Referendum: Sono andato a votare la domenica verso sera, quando il risultato era chiaro. Ho ritirato solo due schede: gialla (abrogare la libertà concessa ad investitori privati di aumentare le tariffe sull’acqua pubblica) e verde (legittimo impedimento). Mentre per il secondo voto non servono spiegazioni, in quanto era de facto un referendum pro o contro Silvio, voglio dare qualche spiegazione sul perché ho votato SI al secondo quesito. Sia chiaro, a mio parere il futuro saranno le privatizzazioni. Anche l’acqua. Ma la legge in questione aveva un errore catastroficamente palese: diamo libertà al privato di alzare il suo compenso percentuale sulla fornitura idrica, a fronte di investimenti nel settore. Nulla di più corretto, finora. Implementare un servizio, chiaramente, costa. Ma c’è un passaggio chiave errato. Lo spiego con un esempio: l’acqua costa 10 al litro (puro incasso dello stato), e ammettiamo che il privato investa e voglia un ritorno economico di almeno 7 al litro. La legge suggeriva di far pagare al contribuente l’acqua 17 al litro (10 + 7), nulla di più sbagliato. Il prezzo di un litro di acqua deve rimanere 10 al litro. E di questi 10, il privato avrà 7 e lo stato 3. Dovrà diminuire il guadagno statale, è più che ovvio. Se lo stato investe, allora è lecito che abbia un guadagno. Ma se lo stato non investe, non può di certo arrogarsi il diritto di avere lo stesso guadagno nonostante un investimento altrui, un guadagno sulle spalle del privato investitore e del cliente finale. Ho votato SI, dunque, paradossalmente, non per dire no alla privatizzazione dell’acqua, ma per promuovere una privatizzazione del settore razionale e controllata, cosa che la legge in questione non offriva.

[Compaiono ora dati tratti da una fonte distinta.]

(** * gresolutions: video modes of the connected outputs, through RandR

    A shallow embedding of [gresolutions.c]: the EDID decoder [parseedid],
    the refresh-rate computation [mode_refresh], the mode lookup
    [find_mode_by_xid], the per-output catalogue built by [activate] and
    the mode switch of [row_activated], followed by the properties proved
    about them.

    Conventions.
    - C integers are [Z]; a conversion between integer types is written
      out where the program performs one.
    - A [double] is an IEEE 754 binary64 value, [spec_float] with
      precision 53 and [emax] 1024; the operations are those of
      [SpecFloat], which round to nearest, ties to even.
    - An array is a [list]; a read or a write outside of it is a fault and
      is [None] in the [option] monad, as is the dereference of [NULL].
    - The X server is a record of finite maps; every Xlib request the
      program sends is also appended to a trace. *)

From stdpp Require Import base list gmap strings.
From Stdlib Require Import ZArith Lia Ascii HexadecimalString.
From Stdlib Require Import Floats.SpecFloat.

Local Open Scope Z_scope.

(* ================================================================= *)
(** * Part I: the program *)
(* ================================================================= *)

(** ** C scalars *)

(** [unsigned long] to the [gint] cell of a [G_TYPE_INT] column: the low
    32 bits, read as a signed number. *)
Definition int_of_ulong (v : Z) : Z :=
  let w := v mod 2 ^ 32 in
  if w <? 2 ^ 31 then w else w - 2 ^ 32.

Da fermo sostenitore del nucleare, poi, ho vissuto con tristezza e rammarico la scarsa lungimiranza e stoltezza di quanti hanno voluto abrogare questa fonte di energia. Con quel SI abbiamo sbarrato le porte anche alla ricerca su fonti energetiche nucleari “non ad uranio” (si vedano Centrali nucleari al Torio e reazione a freddo di Rossi-Focardi). Abbiamo recluso, ancora una volta, il nostro paese in coda all’europa e al mondo. Da noi la corrente costerà ancora inevitabilmente di più. Le nostre aziende avranno l’ennesimo svantaggio nei confronti delle avversarie europee. E mentre in Francia sono all’avanguardia in tutto il settore nucleare (si legga “sistema della fenice”), in Germania si stanno chiudendo i vecchi impianti nucleari per far posto a quelli di nuova generazione (si noti bene, non stanno assolutamente smantellando il nucleare, ma promuovendo un mix energetico con centrali di ultimissima generazione). In italia, fermi nemici del progresso, continuiamo a bruciare petrolio e oli combustibili. É fantastico come gli italiani, una volta che gli sia stata indicata la strada per l’innovazione ed il progresso scelgano sempre di andare nel verso opposto. E questo da sempre.
Direi che per oggi può bastare. Prossimamente avrò altro, molto altro, di cui discutere, fra cui la spazzatura napoletana, l’uscita televisiva del Trota e il sistema dei penultimatum.